Saturday, May 11, 2013

of driving

I've mentioned before, that I don't particularly like driving.

Giant death machine made of metal and plastic, moving at speeds beyond my own ability; that I'm secured in and placed in charge of.

When you think about it, it's really rather disturbing. When I think about it, I over think it.

I successfully got my license on Friday, yesterday.
We woke bright and early (literally. the sun had just barely risen.) and drove for two hours to the DOL so I could get my Enhanced License.
Well, more confusion, waiting, bad pictures, and DMV smells later, and I had a temporary license shoved into the pages of The Hobbit.
A regular license. Yes, but when the hard copy comes in, I'll then be able to go and get my Enhanced. (long story)

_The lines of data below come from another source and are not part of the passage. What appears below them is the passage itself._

(** * DAKboard earnings calendar server: a shallow embedding of [app.js]

    The development follows the source file top to bottom: the JavaScript
    built-ins the program calls ([Date], [Number::toString], string
    splitting, [Array.prototype.sort]), then [formatDate],
    [fetchEarningsData], [initializeData], the [/api/refresh] handler and
    [getSampleData].  The earlier revision of the server kept in
    [unnamed/part_000] has the same grouping and flattening code, line for
    line (its lines 43-133 are lines 74-164 of [app.js]), so [groupEarnings]
    and [transform] below embed both files. *)

From Stdlib Require Import ZArith List String Ascii Bool Lia.
From Stdlib Require Import DecimalString Sorted Permutation.
Import ListNotations.

Local Open Scope string_scope.
Local Open Scope list_scope.
Local Open Scope Z_scope.

(** String concatenation, the [+] and the template literals of the source. *)
Infix "+++" := String.append (right associativity, at level 60).

(* ===================================================================== *)
(** ** Small string helpers *)
(* ===================================================================== *)

(** Decimal rendering of an integer, as template literals render integral
    Numbers. *)
Definition decimal (z : Z) : string := NilZero.string_of_int (Z.to_int z).

Fixpoint repeatChar (c : ascii) (n : nat) : string :=
  match n with
  | O => EmptyString
  | S n' => String c (repeatChar c n')
  end.

(** The character of a decimal digit. *)
Definition digitChar (d : Z) : ascii := ascii_of_nat (Z.to_nat (48 + d)).

(** The [n] low decimal digits of [z], most significant first, in front of
    [acc]. *)
Fixpoint fixedDigits (n : nat) (z : Z) (acc : list ascii) : list ascii :=
  match n with
  | O => acc
  | S n' => fixedDigits n' (z / 10) (digitChar (z mod 10) :: acc)
  end.

(** A field of a date-time string: [z] as [n] decimal digits. *)
Definition digits (n : nat) (z : Z) : string :=
  string_of_list_ascii (fixedDigits n z []).

(** [s.split(c)[0]]: the part of [s] before the first occurrence of the
    separator, the whole of [s] when the separator does not occur. *)
Fixpoint split0 (c : ascii) (s : string) : string :=
  match s with
  | EmptyString => EmptyString
  | String a s' => if Ascii.eqb a c then EmptyString else String a (split0 c s')
  end.

(** Code-unit lexicographic order on strings. *)
Definition lexLe (a b : string) : Prop := String.leb a b = true.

When I passed my drive test a couple weeks ago, it was like a great stress, a great weight, was lifted off my shoulders.
For so long I felt like I didn't have what it took to pass the test, and that by extension I wasn't a good driver.
Typically, when I over think something, when I worry so hard about failing, I will. And for quite a while, whether or not I actually was failing, it felt like it to me.

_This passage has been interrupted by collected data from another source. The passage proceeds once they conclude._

(** * Gate-layout templates of [pennylane/templates/layers.py]

    A shallow embedding of the layer templates ([StronglyEntanglingLayers],
    [StronglyEntanglingLayer], [RandomLayer], [Interferometer]) and the
    properties of their gate layouts.

    Python integers are modelled as [Z], sequences as [list], the operation
    queue of the enclosing QNode as a [list operation] threaded through a
    small state-and-exception monad, and the calls to [np.random] as reads
    from an explicit stream of draws.

    The constructors of the operations live outside this module.  What is
    modelled of them is that a gate handed the same wire twice is refused
    with a [ValueError]; this is checked where the module itself can pick
    one position of the wire sequence twice (the imprimitive gates of
    [StronglyEntanglingLayer]).  Everywhere else the wires of a gate come
    from different positions of the sequence, whose labels are taken to be
    pairwise different, as the wires of a device are. *)

From Stdlib Require Import ZArith List Bool String QArith Lia Permutation.
Import ListNotations.

Open Scope Z_scope.

(** ** Python exceptions raised by the module *)

(** The calls into other libraries that can raise a [ValueError] of that
    library's own; its text is the library's and is not modelled. *)
Inductive library_call : Type :=
| NpRandomChoice    (* np.random.choice(a) on an empty a *)
| OperationInit.    (* the constructor of an operation given the same wire twice *)

Inductive exn : Type :=
| ValueError (msg : string)                (* raised by this module, with its text *)
| QuantumFunctionError (msg : string)
| IndexError
| LibraryValueError (call : library_call). (* a ValueError raised inside [call] *)

Definition msg_sel_wires : string :=
  "StronglyEntanglingLayer requires at least two wires or subsystems to apply the imprimitive gates.".

Definition msg_rl_wires : string :=
  "RandomLayer requires at least two wires or subsystems to apply the imprimitive gates.".

Definition msg_beamsplitter : string :=
  "The beamsplitter parameter influences the circuit architecture and can not be passed as a QNode parameter.".

Definition msg_mesh : string :=
  "The mesh parameter influences the circuit architecture and can not be passed as a QNode parameter.".

(** ** Python values used as keyword selectors ([mesh], [beamsplitter]) *)

Inductive pyval : Type :=
| PyStr (s : string)       (* a string literal *)
| PyVariable               (* an instance of pennylane.variable.Variable *)
| PyOther.                 (* any other object *)

Definition isinstance_Variable (v : pyval) : bool :=
  match v with PyVariable => true | _ => false end.

(** [v == 'literal'] *)
Definition py_eq_str (v : pyval) (s : string) : bool :=
  match v with PyStr t => String.eqb t s | _ => false end.

(** ** Integer sequences *)

Definition len {A : Type} (l : list A) : Z := Z.of_nat (List.length l).

(** [range(start, stop, step)] for a positive [step]. *)
Definition range3 (start stop step : Z) : list Z :=
  map (fun i => start + step * Z.of_nat i)
      (seq 0 (Z.to_nat ((stop - start + step - 1) / step))).

(** [range(n)] *)
Definition range (n : Z) : list Z := range3 0 n 1.

Fixpoint enumerate_from {A : Type} (i : Z) (l : list A) : list (Z * A) :=
  match l with
  | [] => []
  | x :: l' => (i, x) :: enumerate_from (i + 1) l'
  end.

(** [enumerate(l)] *)
Definition enumerate {A : Type} (l : list A) : list (Z * A) := enumerate_from 0 l.

(** [l[i]] on a sequence: negative indices count from the end, anything
    outside [-len(l) .. len(l)-1] is an [IndexError] ([None] here). *)
Definition py_index {A : Type} (l : list A) (i : Z) : option A :=
  if i <? 0
  then (if - len l <=? i then nth_error l (Z.to_nat (len l + i)) else None)
  else nth_error l (Z.to_nat i).

Section Templates.

(** Wire labels, gate parameters and gate classes are opaque to the
    templates; [zero] is the literal [0] passed to [Beamsplitter]. *)
Variables (W R G : Type).
Variable zero : R.

(** The [wires] keyword argument: a bare wire or a sequence of wires. *)
Inductive wires_t : Type :=
| One (w : W)
| Many (ws : list W).

(** Operations queued by the templates. *)
Inductive operation : Type :=
| Rot (a b c : R) (wires : wires_t)
| Rotation (p : R) (wires : wires_t)
| Beamsplitter (t p : R) (wires : wires_t)
| Gate1 (g : G) (x : R) (wires : wires_t)   (* gate(weights[i], wires=wire) *)
| Gate2 (g : G) (wires : wires_t).          (* imprimitive(wires=[...]) *)

(** *** The queue-and-exception monad *)

Definition M (A : Type) : Type := list operation -> list operation * (exn + A).

Definition ret {A : Type} (a : A) : M A := fun q => (q, inr a).

Definition bind {A B : Type} (m : M A) (f : A -> M B) : M B :=
  fun q => match m q with
           | (q', inl e) => (q', inl e)
           | (q', inr a) => f a q'
           end.

Definition raise {A : Type} (e : exn) : M A := fun q => (q, inl e).

(** An operation whose constructor accepts its arguments is appended to the
    queue.  [emit] is used where the wires handed to the constructor come
    from different positions of the wire sequence; the one call that can be
    handed a position twice goes through [apply_imprimitive] below. *)
Definition emit (o : operation) : M unit := fun q => (q ++ [o], inr tt).

Definition getitem {A : Type} (l : list A) (i : Z) : M A :=
  match py_index l i with
  | Some x => ret x
  | None => raise IndexError
  end.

Then when I made it, I passed my drive test, I did well, I succeeded, I realized, I wasn't some horrible driver after all.
I can do this.
It was nice.

My uncle gave me a car earlier this spring. It's what spurred me on to get my license.
The opportunity that I'd be able to take myself to the lake in the summer. Not having to coerce or pay for gas for the van for my parents to drive me places.
I finally had a reason to really, really try to get my license.

And today, I found myself behind the wheel of my car - still funny saying that, "my car" - with my license in my pocket.
My license, that I achieved.
And instead of squiggling around in my seat, second-guessing myself and imagining all the horrible ways I had to fail - stick shift, no less - I didn't think about it. I didn't sit and worry. I acted, I did, I learned.

And you know what? I was pretty dang good at it.


LISTENING: this is war (album) by 30 seconds to mars READING: the hobbit by j.r.r. tolkien WATCHING: buffy

Tuesday, May 07, 2013

the driving of the automobile

I realized today, that I actually have a topic, a life-happening, which I find myself with words to blog about:
driving.

I don't know if I ever mentioned it -- and seeing as I'm to lazy to check my archive and find out, I'll tell you all anyway -- I took drivers ed in the fall of 2011.
Though it was a busy, long few months, it was filled with memorable moments. In fact, it was a lot of fun. I got to spend time and hang out with one of my best friends, Savanah, and we practically lived at her grandparents whilst we took the driving course.
(I live in a small town, the closest place offering drivers ed. is nearly an hour away.)

In time, that successfully passed, though I still was not quite old enough to get my license without having to fulfill that crazy amount of hours.
blah blah blah

Long story short, I don't really like driving, and so I didn't wouldn't.
Not that I had the opportunity to drive all that often, mind you...but still.

So, fast forward to this past Fall of 2012, I turned 18! Yes, you were all around for that.

Now, at that point, I could get my license regardless of how many hours I'd driven, and whether or not I'd taken drivers ed.
I'm sure there are some of you wondering why on earth I bothered taking drivers ed and the simple fact is, I'm thankful I did, because I would be a horrible driver if I hadn't. I would not be nearly as far along as I am. Trust me on this.

Of course, I still didn't get it. My license, that is. I still didn't feel ready. Didn't think I could possibly pass the test.
Really I over-stressed about the whole thing.

Then comes along 2013. A new year. I'm 18. A senior.
At this point, when you want a job, people expect that you can drive...erm, legally. Not to mention decently.

And so it was that I found myself in a rather horrible rush to get my license in case I was hired at a job I applied for.
I ended up not getting the job, (which was actually a relief...another long story, for perhaps another time) and set out to practice driving - more - so I could pass the test.

Here I'll take the liberty of once again fast-forwarding, this time to Wednesday the 24th of April.
My mum and I drove the miles to the closest Department Of Licensing - in the same town I took drivers ed - to get the ball officially rolling for my license.

Lots of confusion, but basically the DOL doesn't do the drive testing any more and, wonder of wonders, my old driving school does!
Thus, off my shoulders went a whole load of stress about the entire thing.
No more having to worry about dealing with a complete stranger whilst driving.

We went to my driving school, talked to my former teacher, and set up a test date for the following Wednesday. May 1st.

So now, dear readers, I am actually rather happy to announce that I passed my driving test!

While I do not yet have my license, it is only because I want to get my Enhanced License so I'll be able to travel to Canada and the like, which the DOL closest to us only does twice a month. So, we're traveling a tad further, to the closest actual city - hopefully within the week - so I can get that out of the way.